Lemma backend_request_outcome (E : Env) (scaler : StandardScaler) (file_path : path)
    (lang : string) (w : world) :
  match fst (Backend.predict_final_classification E scaler file_path lang w) with
  | Ok label => label = "AD" \/ label = "HC" \/ label = ERROR_LABEL
  | Raise e => is_Exception e = false
  end.
Proof.
  unfold Backend.predict_final_classification, try_finally, try_except.
  pose proof (backend_pipeline_label E scaler file_path lang w) as Hlabel.
  destruct (Backend.pipeline E scaler file_path lang w) as [[label|e] w1]; simpl in Hlabel.
  - destruct (backend_finalize_run w1) as (w2 & -> & _). simpl.
    destruct (Hlabel label eq_refl); auto.
  - destruct (is_Exception e) eqn:He; simpl.
    + destruct (backend_finalize_run w1) as (w2 & -> & _). simpl. auto.
    + destruct (backend_finalize_run w1) as (w2 & -> & _). done.
Qed.

Lemma insert_by_key_cons (key : string -> Z) (x : string) (l : list string) :
  exists y l', BackendApp.insert_by_key key x l = y :: l'.
Proof. destruct l as [|y l]; simpl; [eauto|]. destruct (key y <=? key x); eauto. Qed.

Lemma sorted_reverse_cons (key : string -> Z) (names : list string) :
  names <> [] -> exists y l', BackendApp.sorted_reverse key names = y :: l'.
Proof.
  destruct names as [|x names]; [done|]. intros _. simpl. apply insert_by_key_cons.
Qed.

----------

## What you should do
Begin at the line above that has "label = ERROR_LABEL" and stop after the line that has "Proof. destruct l", copying each line exactly and adding nothing else.

## Written answer
  | Ok label => label = "AD" \/ label = "HC" \/ label = ERROR_LABEL
  | Raise e => is_Exception e = false
  end.
Proof.
  unfold Backend.predict_final_classification, try_finally, try_except.
  pose proof (backend_pipeline_label E scaler file_path lang w) as Hlabel.
  destruct (Backend.pipeline E scaler file_path lang w) as [[label|e] w1]; simpl in Hlabel.
  - destruct (backend_finalize_run w1) as (w2 & -> & _). simpl.
    destruct (Hlabel label eq_refl); auto.
  - destruct (is_Exception e) eqn:He; simpl.
    + destruct (backend_finalize_run w1) as (w2 & -> & _). simpl. auto.
    + destruct (backend_finalize_run w1) as (w2 & -> & _). done.
Qed.

Lemma insert_by_key_cons (key : string -> Z) (x : string) (l : list string) :
  exists y l', BackendApp.insert_by_key key x l = y :: l'.
Proof. destruct l as [|y l]; simpl; [eauto|]. destruct (key y <=? key x); eauto. Qed.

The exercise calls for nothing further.